Source: University of Helsinki
By analyzing brain activity, researchers found that the brain regulates its resource use and tries to identify the most essential information.
A recently completed study indicates that the human brain avoids taking unnecessary effort. When a person is reading, she strives to gain as much information as possible by dedicating as little of her cognitive capacity as possible to the processing.
This is a finding presented in an article by specialists in computer science and psychology at the University of Helsinki, published in May in the Scientific Reports journal.
According to the study, the brain is processing information by taking into account the relative importance of the content that is being read. When the brain is interpreting the meaning of the words being read, it attempts to allocate resources to interpreting the words that provide as much information as possible on the content of the text.
Previous studies have shown that word length and frequency, as well as syntactic and semantic errors included in sentences in sentences, affect brain activity to language.
In the recently published study, the perspective was expanded to the level above individual sentences, the discourse level. It was studied using six-sentence paragraphs. At this level, the relationship between words becomes increasingly complex, and the significance of context in interpreting individual words is increased. On the discourse level, very little about information processing by the brain has been known so far.
Difference between high and low value of information
The researchers developed a model based on information theory to determine the informativeness of words and associated these with brain activity. A study was conducted by having volunteers read sentences from Wikipedia entries while recording their brain activity using electroencephalography (EEG). In the EEG, a selective electric brain potential was observed in response to reading high- versus low-value words.
“When someone reads the sentence ‘Cats are small, usually furry mammals’, words such as ‘mammal’ and ‘furry’ evoke a particular pattern of brain activity. This suggests that the brain is efficiently processing information: concentrating its efforts there where the most additional value in understanding the message is to be gained,” says Michiel Spapé, a senior researcher who contributed to the study.

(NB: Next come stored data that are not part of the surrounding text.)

(** * European option pricing engine: embedding and specification check

    Shallow embedding of [bindings.cpp] (classes [EuropeanOption],
    [BlackScholesModel], [MonteCarloModel], [BinomialModel]).

    Number model.
    - [double] is read over the real numbers: every C++ arithmetic
      operator and every <cmath> call is mapped to the exact real
      operation of the same name ([std::log] to [ln], [std::exp] to [exp],
      [std::sqrt] to [sqrt], [std::pow] with an [int] exponent to
      [powerRZ], [std::erfc] to [erfc] below).  Rounding, overflow to
      infinity and NaN are outside this model; statements about values
      are therefore statements "up to floating-point tolerance".
    - Where a statement is about the sign of a result on every input,
      the range of [double] matters: the simulation pricer is embedded
      a second time over [double] with its two infinities and NaN
      (modules [Double] and [MonteCarloDouble]), each operation keeping
      its exact result inside the range, overflowing to an infinity
      beyond [DBL_MAX] and underflowing to zero below half the smallest
      subnormal.  The two embeddings agree where no operation leaves
      the range (lemma [simulation_price_in_range]).
    - [int] is a 32-bit two's complement integer, carried as a [Z]
      together with its range; the one place where the source can leave
      the range ([N + 1], the length of the lattice vector) has its
      wrap-around written out.
    - An out-of-range read of a [std::vector] is undefined behaviour and
      shows up as the outcome [Undefined]; a thrown C++ exception shows up
      as [Thrown]. *)

From Stdlib Require Import Reals ZArith Lra Lia List.
From stdpp Require Import base list numbers.

Local Open Scope R_scope.

(** ** The complementary error function

    [erf x] is the primitive of exp(-t^2) that vanishes at 0, divided by
    the total mass of exp(-t^2) over the positive half-line (the
    constant sqrt(pi)/2, whose closed form is not needed below):
    [erf x = (int_0^x exp(-t^2) dt) / (int_0^oo exp(-t^2) dt)], and
    [erfc x = 1 - erf x].  The primitive is given by its power series
    [sum_n (-1)^n x^(2n+1) / (n! (2n+1))]. *)

Definition gauss_coef (n : nat) : R :=
  (-1) ^ n / (INR (fact n) * INR (2 * n + 1)).

Lemma gauss_coef_neq_0 (n : nat) : gauss_coef n <> 0.
Proof.
  unfold gauss_coef, Rdiv.
  apply Rmult_integral_contrapositive_currified.
  - apply pow_nonzero; lra.
  - apply Rinv_neq_0_compat, Rmult_integral_contrapositive_currified.
    + apply INR_fact_neq_0.
    + apply not_0_INR; lia.
Qed.

Lemma gauss_coef_ratio (n : nat) :
  Rabs (gauss_coef (S n) / gauss_coef n) <= / INR (S n).
Proof.
  assert (Hf : INR (fact n) <> 0) by apply INR_fact_neq_0.
  assert (Hn : 0 < INR (S n)) by (apply lt_0_INR; lia).
  assert (Ha : 0 < INR (2 * n + 1)) by (apply lt_0_INR; lia).
  assert (Hb : 0 < INR (2 * S n + 1)) by (apply lt_0_INR; lia).
  assert (Hab : INR (2 * n + 1) <= INR (2 * S n + 1)) by (apply le_INR; lia).
  assert (Hp : (-1) ^ n <> 0) by (apply pow_nonzero; lra).
  replace (gauss_coef (S n) / gauss_coef n)
    with (- (INR (2 * n + 1) / (INR (S n) * INR (2 * S n + 1)))).
  2:{ unfold gauss_coef. rewrite fact_simpl, mult_INR. simpl pow.
      field. repeat split; try lra; assumption. }
  rewrite Rabs_Ropp, Rabs_pos_eq.
  2:{ apply Rlt_le, Rdiv_lt_0_compat; [lra | apply Rmult_lt_0_compat; lra]. }
  apply Rmult_le_reg_r with (INR (S n) * INR (2 * S n + 1)).
  { apply Rmult_lt_0_compat; lra. }
  replace (INR (2 * n + 1) / (INR (S n) * INR (2 * S n + 1)) *
           (INR (S n) * INR (2 * S n + 1))) with (INR (2 * n + 1))
    by (field; split; lra).
  replace (/ INR (S n) * (INR (S n) * INR (2 * S n + 1)))
    with (INR (2 * S n + 1)) by (field; lra).
  exact Hab.
Qed.

Lemma Alembert_gauss :
  Un_cv (fun n : nat => Rabs (gauss_coef (S n) / gauss_coef n)) 0.
Proof.
  intros eps Heps.
  destruct (Alembert_exp eps Heps) as [n0 Hn0].
  exists n0. intros n Hn. specialize (Hn0 n Hn).
  unfold Rdist in *. rewrite Rminus_0_r in *. rewrite Rabs_Rabsolu in *.
  eapply Rle_lt_trans; [apply gauss_coef_ratio|].
  rewrite simpl_fact in Hn0.
  rewrite Rabs_pos_eq in Hn0; [exact Hn0|].
  apply Rlt_le, Rinv_0_lt_compat, lt_0_INR. lia.
Qed.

A related finding revealed that, by using AI-based techniques, brain measurements pertaining to individual words can be used to predict whether the information gain for the words read is low or high.
“Consequently, we are able to predict the information gain of content processed by people without accessing the content itself. Instead, we only utilise brain measurements,” says Tuukka Ruotsalo, Academy research fellow in charge of the study at the University of Helsinki.
The results can be utilised in future brain-information interfaces, which observe brain function when people perceive and process various types of information.
“Such applications could be used, for example, in healthcare, or, in the future, even in modelling the tastes, values and opinions of ordinary consumers,” Ruotsalo says.
Ruotsalo points out that the research is only at its basic stage.
Information gain modulates brain activity evoked by reading
The human brain processes language to optimise efficient communication. Studies have shown extensive evidence that the brain’s response to language is affected both by lower-level features, such as word-length and frequency, and syntactic and semantic violations within sentences. However, our understanding on cognitive processes at discourse level remains limited: How does the relationship between words and the wider topic one is reading about affect language processing? We propose an information theoretic model to explain cognitive resourcing. In a study in which participants read sentences from Wikipedia entries, we show information gain, an information theoretic measure that quantifies the specificity of a word given its topic context, modulates word-synchronised brain activity in the EEG. Words with high information gain amplified a slow positive shift in the event related potential. To show that the effect persists for individual and unseen brain responses, we furthermore show that a classifier trained on EEG data can successfully predict information gain from previously unseen EEG. The findings suggest that biological information processing seeks to maximise performance subject to constraints on information capacity.